As is common in cases of brain cancer, Mom’s personality had shifted radically as the cancer had grown. Once the consummate Scottish stoic, the ballooning tumour had turned my mom into a weepy, gushing sentimentalist who now would proclaimed repeatedly “I love you, oh, I love you, I love you, I love you,” all the while stroking me with her bony hands. Words I had longed to hear all my life were now uttered profusely. But it wasn’t my mom who was speaking – it was a brain tumour.

What had not changed were my mom’s religious convictions. In fact, death’s approach only served to heighten them.

Our family was part of the fundamentalist tradition that originated in the late 1800s in North America. We had the Baptist version of the disease and I had grown up convinced that the Bible was the literal word of God, Jesus was the Son of God who died on the cross to pay the penalty for our sins, and that salvation involved a conscious decision to repent of one’s sins and ask Jesus into your life. The necessary corollary was that those who didn’t accept Jesus, or worse, who had but then turned away from the truth (the dreaded term that described this was “apostasy”), were doomed to eternal suffering and punishment in hell. This was fervently preached in the church in which I grew up and as a child and young adult, I fervently believed it. Indeed, as a pastor in the Baptist church, I fervently preached it.

However, between the ages of thirty-five and forty, I had gone through a traumatic and troubling process of de-conversion. No longer able to suppress the doubts that had been emerging at a glacial pace since my mid-twenties, at thirty-five, I began to acknowledge to myself that I wasn’t really sure if I believed in the Bible as the authoritative word of God. In 1994, I left the church where I was pastoring to give myself time to figure things out. I was never to return.

By the age of forty, I had become a full-fledged agnostic. A couple of years later, I had come out of the closet, both to myself and to others, and admitted that, for all practical purposes, I was, in fact, an atheist. I hadn’t told my mom and siblings about it, but they knew that I was no longer attending church and that religion seemed very far away from my life. From this, they concluded, correctly, that I was now an apostate.

This knowledge brought great anxiety to my mom as she lay dying in her hospital bed.

One Saturday in late November, 2005, I had made the journey from Toronto to Hamilton for a visit with my mom. My sister, Wendy, and her husband, Wayne, both of whom are still fervent believers, accompanied me. As soon as we entered the room, we could tell Mom was not in a good place emotionally. She was agitated and crying.
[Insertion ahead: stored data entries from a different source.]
(* ===== verification/Files.v ===== *)
(** * Open files and unlinking

    Properties of kernel/fs/vfs.c over the directory tree of Tree.v: the table
    of open files keeps its nodes alive, and unlinking a file that is open does
    not. *)

From stdpp Require Import base numbers list gmap sets.
From Stdlib Require Import ZArith Lia.
From S2P Require Import Prelude Sched Device Dcache Lookup Tree Vfs.

Section files.
Context {D : Type}.
Context (iops_at : Z -> option (inode_ops D)) (sops_at : Z -> option (super_ops D)) (fops_at : Z -> option (file_ops D)).
Context (socket_put : D -> Z -> outcome D) (no_return : ret).
Implicit Types (s : vfs D) (C : gset Z).

(** ** Unlinking *)

(** Same files, descriptors and tasks after a lookup. *)
Lemma same_tree_fields s s' : same_tree s s' -> nodes s' = nodes s /\ open_files s' = open_files s /\
  mounts s' = mounts s /\ root_node s' = root_node s /\ cur_task s' = cur_task s /\ priv s' = priv s /\ brk s' = brk s.
Proof.
  unfold same_tree. intros Hs. repeat split; symmetry.
  - apply (f_equal nodes Hs).
  - apply (f_equal open_files Hs).
  - apply (f_equal mounts Hs).
  - apply (f_equal root_node Hs).
  - apply (f_equal cur_task Hs).
  - apply (f_equal priv Hs).
  - apply (f_equal brk Hs).
Qed.

(** Dropping the last reference of an entry without a node frees it. *)
Lemma ventry_put_last s C a e : dcache_rep s C -> entries s !! a = Some e -> name_ok (e_name e) -> a <> 0 ->
  e_node e = 0 -> e_ref e <= 1 ->
  exists s', ventry_put s a = Ok s' /\ entries s' !! a = None /\ nodes s' = nodes s /\ open_files s' = open_files s.
Proof.
  intros Hrep He Hname Ha Hn Hr. unfold ventry_put, get_entry. rewrite He. cbn [deref outcome_bind].
  destruct (Z.ltb_spec 1 (e_ref e)); [lia|]. rewrite Hn. cbn [negb andb Z.eqb].
  set (s1 := put_entry a _ s).
  assert (dcache_rep s1 C) as Hrep1.
  { eapply dcache_rep_keys; [| |exact Hrep]; [done|]. intros x. unfold s1, put_entry. simpl.
    destruct (decide (a = x)) as [<-|]; [by rewrite lookup_insert_eq, He|by rewrite lookup_insert_ne]. }
  destruct (dcache_remove_spec s1 C a (set_e_ref (u32 (e_ref e - 1)) e)) as (s2 & -> & _ & Hs2); [done| |done..|].
  { apply lookup_insert_eq. }
  cbn [outcome_bind]. exists (ventry_free s2 a). split; [done|]. split; [apply lookup_delete_eq|].
  by destruct (same_tree_fields s1 s2 Hs2) as (Hnodes & Hfiles & _).
Qed.

(** Taking an entry out of the lists of children changes no key of the cache. *)
Lemma unlink_sibling_keys s a x : cache_key <$> entries (unlink_sibling s a) !! x = cache_key <$> entries s !! x.
Proof. unfold unlink_sibling. simpl. rewrite lookup_fmap. by destruct (entries s !! x). Qed.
I went over to the bed to comfort her and, with all the strength she could muster, she grabbed my hand and proceeded to ask me through her tears, “Why don’t you believe in Jesus anymore?”
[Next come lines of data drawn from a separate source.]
Lemma lookup_free_spec s C path start dir name p q : tree_ok iops_at sops_at s C -> refs_below s (2 ^ 32 - 2) ->
  path_ok s path start (dir ++ name) -> file_path dir name -> free_in s start dir name p q ->
  exists s2 C2, lookup_free iops_at sops_at s path = Ok (inr (q, name), s2) /\ same_tree s s2 /\
    tree_ok iops_at sops_at s2 C2.
Proof.
  intros Ht Hb (Hst & Hstart) Hfile Hfree. pose proof Hfile as (Hcok & _ & _ & Hd).
  destruct (lookup_at_free s C start dir name p q) as (s1 & s2 & C2 & E1 & E2 & Hs2 & Ht2); [done..|].
  destruct (path_split s path start dir name Hst) as (pre & Epath & Hpre); [apply Hcok|done|].
  unfold lookup_free. rewrite (vfs_lookup_start _ _ _ _ _ _ _ Hst), E1. cbn [outcome_bind failed Z.ltb Z.compare].
  rewrite Epath, basename_of_file by (done || apply Hcok). cbn [outcome_bind]. rewrite E2. cbn [outcome_bind failed negb].
  by exists s2, C2.
Qed.

Lemma heap_fresh_same s s' : same_tree s s' -> heap_fresh s -> heap_fresh s'.
Proof.
  intros Hs [Hb Hf]. assert (brk s' = brk s) as Eb by (symmetry; apply (f_equal brk Hs)).
  assert (nodes s' = nodes s) as En by (symmetry; apply (f_equal nodes Hs)).
  split; [by rewrite Eb|]. intros a Ha. rewrite Eb in Ha. destruct (Hf a Ha) as [He Hn]. rewrite En. split; [|done].
  destruct (entries s' !! a) as [e|] eqn:E; [|done].
  destruct (shape_live s' s a) as [e' He']; [symmetry; by apply same_tree_shape|by eexists|congruence].
Qed.

(** The path of the new file leads to it. *)
Lemma grown_lookup_at s s1 s' C C' start dir name p q pe inode new n :
  tree_ok iops_at sops_at s C -> refs_below s (2 ^ 32 - 2) -> start_ok s start (dir ++ name) -> file_path dir name ->
  free_in s start dir name p q -> grown s s1 q pe new inode n name ->
  same_tree s1 s' -> tree_ok iops_at sops_at s' C' ->
  exists s'', vfs_lookup_at iops_at sops_at s' start (dir ++ name) 0 = Ok (RVal 0, new, s'').
Proof.
  intros Ht Hb (Hlive & Hcst & Hnok) Hfile (Hres & Hp0 & Hdp & Hcr & Hcq & Hdq & Hch) G Hs' Ht'.
  pose proof Hfile as (Hcok & Hzn & _ & Hd). pose proof Ht as (Hsh & _).
  assert (shape s1 = shape s') as Hshape by (by apply same_tree_shape).
  assert (is_Some (entries s !! p)) as Hplive by (destruct (is_dir_node s p Hdp) as (ep & _ & Hep & _); by eexists).
  destruct (vfs_lookup_at_spec iops_at sops_at s' C' start (dir ++ name) 0 Ht') as (s'' & C'' & r & a & Hrun & Hr & _); [| | |done|].
  - intros x ex Hx. destruct (same_tree_entry s' s1 x ex (eq_sym Hs') Hx) as (e1 & He1 & <- & _).
    destruct (grown_lookup s s1 q pe new inode n name G x e1 He1) as [[-> ->]|[[-> ->]|(_ & _ & He)]]; [simpl; lia| |by eapply Hb].
    apply (Hb q pe (g_dir G)).
  - eapply live_same; [done|]. by eapply grown_live.
  - by rewrite <- (crossed_shape s'), <- Hshape, crossed_shape, (grown_crossed s s1 q pe new inode n name G).
  - change (has 0 LOOKUP_PARENT) with false in Hr. rewrite components_file in Hr by done.
    rewrite <- (resolve_shape s'), <- Hshape, resolve_shape in Hr.
    rewrite (resolve_snoc s1 _ _ false start p) in Hr;
      [|by eapply grown_resolve|done|by eapply grown_is_dir].
    assert (step s1 p name = new) as E.
    { unfold step. destruct Hcok as (_ & _ & H1 & H2). rewrite !bool_decide_eq_false_2 by done.
      rewrite (grown_crossed s s1 q pe new inode n name G), Hcr by done. by eapply grown_found. }
    rewrite E, <- (lookup_result_shape s'), <- Hshape, lookup_result_shape in Hr. cbn [lookup_result] in Hr.
    destruct (Z.eqb_spec new 0) as [|_]; [by destruct (g_new0 G)|].
    assert (crossed s1 new = new) as Ec.
    { unfold crossed. rewrite (g_root G). destruct (Z.eqb_spec new (root_node s)); [done|].
      by rewrite (grown_new s s1 q pe new inode n name G). }
    rewrite Ec in Hr. injection Hr as -> ->. by exists s''.
Qed.

Lemma start_ok_same s s' start path : same_tree s s' -> start_ok s start path -> start_ok s' start path.
Proof.
  intros Hs (H1 & H2 & H3). assert (shape s = shape s') as Hsh by (by apply same_tree_shape).
  split; [by eapply live_same|]. split; [|done]. by rewrite <- (crossed_shape s'), <- Hsh, crossed_shape.
Qed.

Lemma free_in_same s s' start dir name p q : same_tree s s' -> free_in s start dir name p q -> free_in s' start dir name p q.
Proof.
  intros Hs. assert (shape s = shape s') as Hsh by (by apply same_tree_shape).
  unfold free_in. rewrite <- (resolve_shape s'), <- !(is_dir_shape s'), <- !(crossed_shape s'), <- (child_shape s'), <- Hsh.
  by rewrite resolve_shape, !is_dir_shape, !crossed_shape, child_shape.
Qed.

Lemma lookup_start_same s s0 s1 s2 path : same_tree s s0 -> rest_same s0 s1 -> same_tree s1 s2 -> lookup_start s path = lookup_start s2 path.
Proof.
  intros H0 (_ & _ & Hr & Hc & _) H1. unfold lookup_start.
  assert (root_node s = root_node s2) as -> by (transitivity (root_node s0); [apply (f_equal root_node H0)|]; rewrite <- Hr; apply (f_equal root_node H1)).
  by assert (cur_task s = cur_task s2) as -> by (transitivity (cur_task s0); [apply (f_equal cur_task H0)|]; rewrite <- Hc; apply (f_equal cur_task H1)).
Qed.

(** What [make] does in a directory: it links a node [node s pv], where [pv] is
    the directory's node, and caches the entry. *)
Definition makes (make : vfs D -> Z -> list Z -> outcome (ret * vfs D)) (node : vfs D -> vnode -> vnode) (s : vfs D) : Prop :=
  forall s0 q pe pv name, same_tree s s0 -> heap_fresh s0 -> entries s0 !! q = Some pe -> nodes s0 !! e_node pe = Some pv ->
    (length name < 64)%nat -> (47 ∉ name) -> n_iops (node s0 pv) = n_iops pv /\
    exists s1, make s0 q name = (let* s := dcache_insert s1 (brk s0 + 16) in Ok (RVal 0, s)) /\
      entries s1 = <[q := set_e_children (e_children pe ++ [brk s0 + 16]) pe]>
        (<[brk s0 + 16 := mk_ventry name (brk s0) q [] 0 None 0]> (entries s0)) /\
      nodes s1 = <[brk s0 := node s0 pv]> (nodes s0) /\ rest_same s0 s1.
The question caught me off guard. One of the chief rules of our family had always been “DO NOT TALK ABOUT ANYTHING UPSETTING TO ANYONE!” The fact that my Mom asked me this question was proof that this was not my mother speaking, but the cancer. She went on, “I don’t want to go to heaven without you. I can’t stand thinking that you are going to be in hell. Why don’t you believe in God anymore? Why aren’t you going to church?”

I am sure that most people would simply have lied at this point and said something like, “Of course I still believe, Mom. I’m just taking a break from church, that’s all.” But after all the anguish and torment that my journey to apostasy had caused me, I couldn’t simply pretend otherwise. So, even though my heart was breaking for her, for the next forty minutes I tried a variety of tactics that would calm her down without lying to her. I tried distracting her with news about my sons. I tried reassuring her by telling her everything was okay. I tried bringing Wendy and Wayne into the conversation since she was steadfastly ignoring them.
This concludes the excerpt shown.